Unfortunately, when fighting climate change interferes with people’s livelihood, they want to protect their livelihood. Farmers in Germany and the Netherlands are up in arms against regulating nitrogen emissions because these regulations prevent them from keeping cows. They have mobilized, winning elections and shaking the European Union.

I should also mention the desire of oil companies to continue making a profit.

We are way behind schedule in fighting climate change. We ought to do everything that climate scientists deem necessary – reduce emissions deeply and rapidly, remove excess greenhouse gases from the atmosphere, and refreeze the Arctic. To do this, we must gain the approval of indigenous communities.
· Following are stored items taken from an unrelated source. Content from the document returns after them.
(** [net.SplitHostPort] undoes [net.JoinHostPort], also when the host has
    colons and was put between brackets. *)
Lemma SplitHostPort_JoinHostPort (host port : string) :
  no_brackets host -> strings.IndexByte port ":" = None -> no_brackets port ->
  net.SplitHostPort (net.JoinHostPort host port) = inl (host, port).
Proof.
  intros [Hh1 Hh2] Hp [Hp1 Hp2]. unfold net.JoinHostPort.
  destruct (strings.IndexByte host ":") as [n|] eqn:Hc.
  - (* the host has a colon and goes between brackets *)
    set (s := "[" ++ host ++ "]:" ++ port).
    assert (Hs1 : s = ("[" ++ host ++ "]") ++ String ":" port).
    { unfold s. rewrite !append_assoc. reflexivity. }
    assert (Hs2 : s = String "[" (host ++ String "]" (String ":" port))) by reflexivity.
    assert (Hlen : String.length ("[" ++ host ++ "]") = S (S (String.length host))).
    { rewrite append_cons, append_nil_l. cbn [String.length]. rewrite length_append. cbn. lia. }
    assert (Hi : strings.LastIndexByte s ":" = Some (S (S (String.length host)))).
    { rewrite Hs1, LastIndexByte_app. cbn [strings.LastIndexByte].
      apply LastIndexByte_None in Hp. rewrite Hp. cbn. rewrite Hlen. f_equal. lia. }
    assert (He : strings.IndexByte s "]" = Some (S (String.length host))).
    { rewrite Hs2. cbn [strings.IndexByte]. change (Ascii.eqb "[" "]") with false. cbn match.
      rewrite IndexByte_app, Hh2. cbn. f_equal. lia. }
    unfold net.SplitHostPort. rewrite Hi.
    change (String.get 0 s) with (Some "["%char). cbn match. rewrite He.
    assert (Hl : String.length s = (S (S (S (String.length host + String.length port))))).
    { rewrite Hs1, length_append, Hlen. cbn. lia. }
    rewrite Hl.
    destruct (Nat.eqb_spec (S (S (String.length host)))
                (S (S (S (String.length host + String.length port))))) as [Hx|_]; [lia|].
    rewrite Nat.eqb_refl.
    assert (H1 : net.from 1 s = host ++ String "]" (String ":" port))
      by (rewrite Hs2; apply from_0).
    assert (H2 : net.from (S (S (String.length host))) s = String ":" port).
    { rewrite Hs1, <- Hlen. apply from_app. }
    assert (H3 : net.from (S (S (S (String.length host)))) s = port).
    { rewrite Hs1, <- Hlen. apply from_app_cons. }
    rewrite H1, H2, H3, IndexByte_app, Hh1. cbn [strings.IndexByte].
    change (Ascii.eqb "]" "[") with false. change (Ascii.eqb ":" "[") with false.
    change (Ascii.eqb ":" "]") with false. cbn match. rewrite Hp1, Hp2.
    replace (S (String.length host) - 1)%nat with (String.length host) by lia.
    rewrite Hs2. cbn [substring]. rewrite substring_app. reflexivity.
  - (* the host has no colon *)
    set (s := host ++ ":" ++ port).
    assert (Hi : strings.LastIndexByte s ":" = Some (String.length host)).
    { unfold s. rewrite LastIndexByte_app. change (":" ++ port) with (String ":" port).
      cbn [strings.LastIndexByte]. apply LastIndexByte_None in Hp. rewrite Hp. cbn.
      f_equal. lia. }
    unfold net.SplitHostPort. rewrite Hi.
    assert (Hsub : substring 0 (String.length host) s = host) by apply substring_app.
    assert (Hport : net.from (S (String.length host)) s = port) by apply from_app_cons.
    assert (Hb1 : strings.IndexByte s "[" = None).
    { unfold s. rewrite IndexByte_app, Hh1. change (":" ++ port) with (String ":" port).
      cbn [strings.IndexByte]. change (Ascii.eqb ":" "[") with false. cbn match.
      rewrite Hp1. reflexivity. }
    assert (Hb2 : strings.IndexByte s "]" = None).
    { unfold s. rewrite IndexByte_app, Hh2. change (":" ++ port) with (String ":" port).
      cbn [strings.IndexByte]. change (Ascii.eqb ":" "]") with false. cbn match.
      rewrite Hp2. reflexivity. }
    rewrite Hsub, Hc, from_0, Hb1, Hb2, Hport.
    destruct (String.get 0 s) as [c|] eqn:Hg; [|reflexivity].
    destruct (Ascii.eqb_spec c "[") as [->|Hne].
    + exfalso. destruct s as [|d s']; [discriminate|]. cbn in Hg. injection Hg as ->.
      cbn in Hb1. discriminate.
    + destruct c as [[] [] [] [] [] [] [] []]; try reflexivity. contradiction.
Qed.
All this has to be done as soon as possible.

Russia’s War on Ukraine

This brings us to the third component of the polycrisis. The Russian invasion of Ukraine came as a negative shock to the world, disrupting food supplies and causing major geopolitical realignments. Having said that, the actual outcome is much better than could have been expected. The Ukrainian army put up heroic resistance and, with strong support from the US and Europe, turned things around. The Russian army proved to be a paper tiger, badly led and thoroughly corrupt. The Wagner Group, a private mercenary army, propped up the invasion for a period, but in the end, they too failed to defeat Ukraine.

As a result, Ukraine is now ready to launch a counterattack as soon as all of the equipment it has been promised by the West is delivered. Biden has even agreed that Ukraine should be given F-16 fighter planes.
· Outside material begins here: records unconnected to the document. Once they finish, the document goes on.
Lemma send_outlook_no_exit to_addr subject html cc bcc attachments display r :
  result (send_outlook w to_addr subject html cc bcc attachments display)
  <> Raise (SystemExit r).
Proof.
  unfold send_outlook. unfold bind at 1 2, emit at 1, lift_io at 1.
  destruct (outlook_create w) as [u|msg]; cbn [ret raise app]; [|done].
  set (atts := if truthy attachments then _ else _).
  assert (Hatts : result atts <> Raise (SystemExit r)).
  { unfold atts, add_attachments.
    destruct (truthy attachments); [apply add_paths_no_exit|done]. }
  destruct atts as [t [files|e]]; cbn [result snd] in *.
  - unfold bind, emit, lift_io.
    destruct display; destruct (outlook_submit w _ _); simpl; done.
  - unfold bind. simpl. intros [= ->]. by apply Hatts.
Qed.

(** What one turn of the loop does to the counters, when it ends. *)
Lemma main_row_counters i c sent failed :
  match result (main_row w args template_path global_subject signature_html total i c (sent, failed)) with
  | Ok (s, f) =>
      if arg_dry args then (s, f) = (sent, failed)
      else (s + f = sent + failed + (if has_email c then 1 else 0))%nat
  | Raise (SystemExit _) => False
  | Raise (PyException _) => True
  end.
Proof.
  unfold main_row, has_email.
  destruct (truthy (rec_get c "email" "")); cbn [negb].
  2:{ cbn [ret result snd]. destruct (arg_dry args); [done|lia]. }
  destruct (negb (truthy _) && negb (arg_dry args)) eqn:Hskip.
  { cbn. apply andb_true_iff in Hskip as [_ Hd]. apply negb_true_iff in Hd.
    rewrite Hd. lia. }
  rewrite result_bind.
  pose proof (render_html_no_exit template_path (build_context c) signature_html) as Hr.
  destruct (result (render_html _ _ _ _)) as [html|[r|msg]]; [| by apply (Hr r) |done].
  destruct (arg_dry args); [done|].
  rewrite result_bind.
  pose proof (send_outlook_no_exit (rec_get c "email" "")
    (por (strip (rec_get c "betreff" "")) global_subject) html
    (rec_get c "cc" "") (rec_get c "bcc" "")
    (por (rec_get c "anhangpfad" "") (rec_get c "anhang" ""))
    (arg_display args)) as Hs.
  destruct (send_outlook _ _ _ _ _ _ _ _) as [t [[]|[r|msg]]];
    cbn [result snd] in Hs.
  - cbn. lia.
  - by destruct (Hs r).
  - cbn. lia.
Qed.

(** The counters over the whole loop; the loop never ends the process on
    its own. *)
Lemma main_loop_counters i contacts sent failed :
  match result (main_loop w args template_path global_subject signature_html
                  total i contacts (sent, failed)) with
  | Ok (s, f) =>
      if arg_dry args then (s, f) = (sent, failed)
      else (s + f = sent + failed + length (List.filter has_email contacts))%nat
  | Raise (SystemExit _) => False
  | Raise (PyException _) => True
  end.
Proof.
  revert i sent failed. induction contacts as [|c rest IH]; intros i sent failed.
  - cbn. destruct (arg_dry args); [done|lia].
  - cbn [main_loop]. rewrite result_bind.
    pose proof (main_row_counters i c sent failed) as Hrow.
    destruct (result (main_row _ _ _ _ _ _ _ _ _)) as [[s1 f1]|[r|msg]];
      [|done|done].
    specialize (IH (S i) s1 f1).
    destruct (result (main_loop _ _ _ _ _ _ _ _ _)) as [[s f]|[r|msg]];
      [|done|done].
    cbn [List.filter]. destruct (arg_dry args).
    + congruence.
    + destruct (has_email c); cbn [length]; lia.
Qed.

Lemma main_loop_no_exit i contacts st r :
  result (main_loop w args template_path global_subject signature_html
            total i contacts st) <> Raise (SystemExit r).
Proof.
  destruct st as [sent failed].
  pose proof (main_loop_counters i contacts sent failed) as H.
  intros E. by rewrite E in H.
Qed.


(** X18: a template that cannot be read stops the whole loop at the
    first row that needs it: the error is raised out of the loop and the
    rows behind are not processed. *)
Theorem main_loop_stops_at_render_failure i c rest st msg :
  truthy (rec_get c "email" "") = true ->
  truthy (por (strip (rec_get c "betreff" "")) global_subject) || arg_dry args = true ->
  read_text w (mkpath w template_path) = IoFail msg ->
  main_loop w args template_path global_subject signature_html total i (c :: rest) st =
    ([FsReadText (mkpath w template_path)], Raise (PyException msg)).
Proof.
  intros Hemail Hsubj Hread. destruct st as [sent failed].
  cbn [main_loop]. unfold main_row. rewrite Hemail. cbn [negb].
  assert (negb (truthy (por (strip (rec_get c "betreff" "")) global_subject))
          && negb (arg_dry args) = false) as ->.
  { apply orb_true_iff in Hsubj as [->| ->]; [done|]. by rewrite andb_false_r. }
  unfold render_html, fs_read_text. rewrite Hread. done.
Qed.

End DispatcherMore.


Lemma main_loop_stops_at_render_failure_witness :
  let c : record := {[ "email" := "a@x.com"; "betreff" := "Angebot" ]} in
  main_loop (sample_host [] []) (sample_args false) "/work/t.html" "" "" 2 1
    [c; c] (0, 0)%nat
  = ([FsReadText "/work/t.html"], Raise (PyException "/work/t.html")).
Proof.
  intros c.
  apply (main_loop_stops_at_render_failure (sample_host [] []) (sample_args false)
           "/work/t.html" "" "" 2 1 c [c] (0, 0)%nat "/work/t.html");
    reflexivity.
Defined.

Section Isolation.

Variable w : World.
Variable args : Args.
Variable template_path global_subject signature_html : string.
Variable total : nat.



End Isolation.


(** ** The whole run *)

Section WholeRun.

Variable w : World.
I believe the counterattack will be successful. The target will be the Crimean Peninsula, the home base of the Russian Navy. By destroying the already damaged land bridge with Russia, Ukraine could turn a strategic asset into a strategic liability, because Crimea has no water. With the land bridge destroyed, Crimea will depend on Ukraine for water.

Many parts of the Russian Federation are already chafing under President Vladimir Putin’s despotic regime, and this development may cause them to reject it altogether. Putin’s dream, a revived Russian Empire, could disintegrate and no longer pose a threat to Europe and the world.

The end of the war in Ukraine will come as a positive shock for the world. This may provide an opportunity for Biden to lower the tension between the US and China, which is itself in the midst of an economic decline that may make President Xi Jinping more receptive to an accommodation with the US. Biden is not seeking regime change in China; all he wants is to reestablish the status quo in Taiwan.

A Russian defeat in Ukraine, and a lessening of Sino-American tensions, may create room for world leaders to focus on fighting climate change, which is threatening to destroy our civilization. But there is only a narrow and winding path that leads to this outcome. So, it is appropriate to use a question mark in asking whether democracy can survive the polycrisis.